Paralelamente, destaque-se que a antiga NBC T 19.1, que previa como requisito para o registro de bens como ativo imobilizado a expectativa deles “serem utilizados por mais de 12 meses” foi revogada pela Resolução CFC nº 1.177 de 24.07.2009, que aprovou o atual CPC 27, que nada menciona sobre prazo mínimo. Muito pelo contrário, o atual CPC 27 não só prevê a possibilidade dos bens que integram ao ativo imobilizado serem vendidos, como ratifica esse cenário como venda de bens registrados no ativo não circulante, em hipótese prevista no “CPC 31 – Ativo Não Circulante Mantido para Venda e Operação Descontinuada”. Ou seja, a mera alienação de bem registrado no ativo não circulante, per se, não seria suficiente para impor a sua reclassificação às contas contábeis relativas aos “ativos circulantes”.
Por outro lado, somente é considerada mercadoria as “coisas que os empresários adquirem com a finalidade específica de revender”, segundo Fran Martins (Curso de Direito Comercial, 2011, p. 377). Convém ressaltar a expressão “finalidade específica de revender”, que, por óbvio, não coexiste com objeto social de uma locadora de veículos.
Diante disso, não se pode admitir que os veículos sejam mercadorias das locadoras, já que jamais foram adquiridos com o propósito de serem alienados, seja antes ou posterior ao prazo de 12 meses. Tampouco seriam equiparadas às “mercadorias usadas”, assim como ocorre em uma loja de veículos usados, já que, nessa hipótese, os veículos seriam adquiridos de particulares justamente com o propósito mercantil (posterior revenda), situação absolutamente diversa da enfrentada pelas locadoras de veículos.

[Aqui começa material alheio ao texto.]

(* ===== verification/TokenBucketFacts.v ===== *)
(** * What the rate limiter guarantees

    The invariant of the buckets, the exact burst, isolation of clients,
    refilling and cleanup, on the definitions of TokenBucket.v. *)

From S2P Require Import Prelude Float64 FloatFacts GoLib Config TokenBucket.
From Stdlib Require Import Sorted.
Import FloatFacts.

#[local] Opaque unit F64.one F64.of_Z.

(** ** Sequences of requests *)

Section Runs.
Variable oor : spec_float -> Z.

Fixpoint allow_all (reqs : list (string * Time)) (s : TokenBucketStore) :
    TokenBucketStore * list (string * Decision) :=
  match reqs with
  | [] => (s, [])
  | (key, now) :: reqs' =>
      let '(s1, d) := TokenBucketStore_Allow oor key now s in
      let '(s2, ds) := allow_all reqs' s1 in
      (s2, (key, d) :: ds)
  end.
End Runs.

(** ** Invariants *)

(** A finite rate and a burst that binary64 represents exactly. *)
Record limiter_ok (tb : TokenBucket) : Prop := mk_limiter_ok {
  lk_rate : nonneg (tb_rate tb);
  lk_burst : 1 <= tb_burst tb <= 2 ^ 53
}.

Record bucket_ok (tb : TokenBucket) (now : Time) (b : bucket) : Prop := mk_bucket_ok {
  bk_tokens : nonneg (tokens b);
  bk_burst : val (tokens b) <= tb_burst tb * unit;
  bk_time : lastRefill b <= now
}.

Definition store_ok (now : Time) (s : TokenBucketStore) : Prop :=
  limiter_ok (ts_tb s) /\ map_Forall (fun _ => bucket_ok (ts_tb s) now) (buckets s).

(** The promises of one decision. *)
Record decision_ok (tb : TokenBucket) (d : Decision) : Prop := mk_decision_ok {
  do_limit : Limit d = tb_burst tb;
  do_remaining : 0 <= Remaining d < tb_burst tb;
  do_rejected : Allowed d = false -> Remaining d = 0
}.

Section Invariant.
Variable oor : spec_float -> Z.
Context (tb : TokenBucket) (Htb : limiter_ok tb).

Lemma burst_val : nonneg (F64.of_Z (tb_burst tb)) /\ val (F64.of_Z (tb_burst tb)) = tb_burst tb * unit.
Proof. apply of_Z_exact. destruct Htb. lia. Qed.

Lemma fresh_bucket_ok now : bucket_ok tb now (fresh_bucket tb now).
Proof. destruct burst_val as [H1 H2]. constructor; cbn [tokens lastRefill fresh_bucket]; [done|lia|lia]. Qed.

(** Refilling keeps the bucket between empty and full. *)
Lemma refill_ok now b : bucket_ok tb now b ->
  nonneg (refill tb now b) /\ val (refill tb now b) <= tb_burst tb * unit.
Proof.
  intros [Ht Hb Hnow]. destruct burst_val as [Hbn Hbv]. unfold refill.
  assert (He : nonneg (F64.Duration_Seconds (Time_Sub now (lastRefill b)))).
  { apply Duration_Seconds_nonneg. unfold Time_Sub, int64_min, int64_max. lia. }
  set (elapsed := F64.Duration_Seconds _) in *.
  assert (Hsum : nonneg_or_inf (F64.add (tokens b) (F64.mul elapsed (tb_rate tb)))).
  { destruct (mul_nonneg _ _ He (lk_rate _ Htb)) as [Hp|Hinf].
    - by apply add_nonneg.
    - right. rewrite Hinf. apply add_inf, Ht. }
  set (sum := F64.add _ _) in *. destruct Hsum as [Hs|Hinf].
  - rewrite ltb_val by (apply Hbn || apply Hs). destruct (Z.ltb_spec (val (F64.of_Z (tb_burst tb))) (val sum)).
    + split; [done|lia].
    + split; [done|lia].
  - rewrite Hinf, ltb_inf by apply Hbn. split; [done|lia].
Qed.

Vale destacar que, para a manutenção da atividade econômica da locação, é fundamental a renovação constante da frota, sendo a “quilometragem” do veículo um dos aspectos primordiais a serem observados. A renovação da frota, além de contribuir com a manutenção de um determinado padrão de qualidade (carros novos tendem a aumentar a satisfação dos clientes e fomentar a geração de negócios), não objetiva o lucro nesta operação, já que o repasse do veículo teria por finalidade a aquisição de outro em melhores condições.
Diversamente de um maquinário na indústria, cuja vida útil possa ser estimada em tempo (meses/anos), a vida útil de um veículo automotor na atividade locatícia está intimamente ligada à quilometragem rodada, opondo dúvidas materiais sobre o critério introduzido pelo Convênio ICMS nº 64/2006.
Fato é que, independentemente do critério exigido, o STF acabou por ratificar, formalmente, norma instituída por convênio que equiparou à mercadoria usada a venda de bem que integra o ativo imobilizado antes do período de 12 meses, pelo simples fato de ter havido sua reintrodução no processo circulatório econômico. Certamente, tal precedente poderá ser amplamente utilizado pelos Fiscos estaduais para respaldar a cobrança pelo ICMS sobre toda e qualquer operação de venda de ativo imobilizado que tenha sido objeto de transação em prazo inferior aos 12, ainda que não seja veículo automotor, causando incertezas e insegurança jurídica sobre tudo que se sabia até então.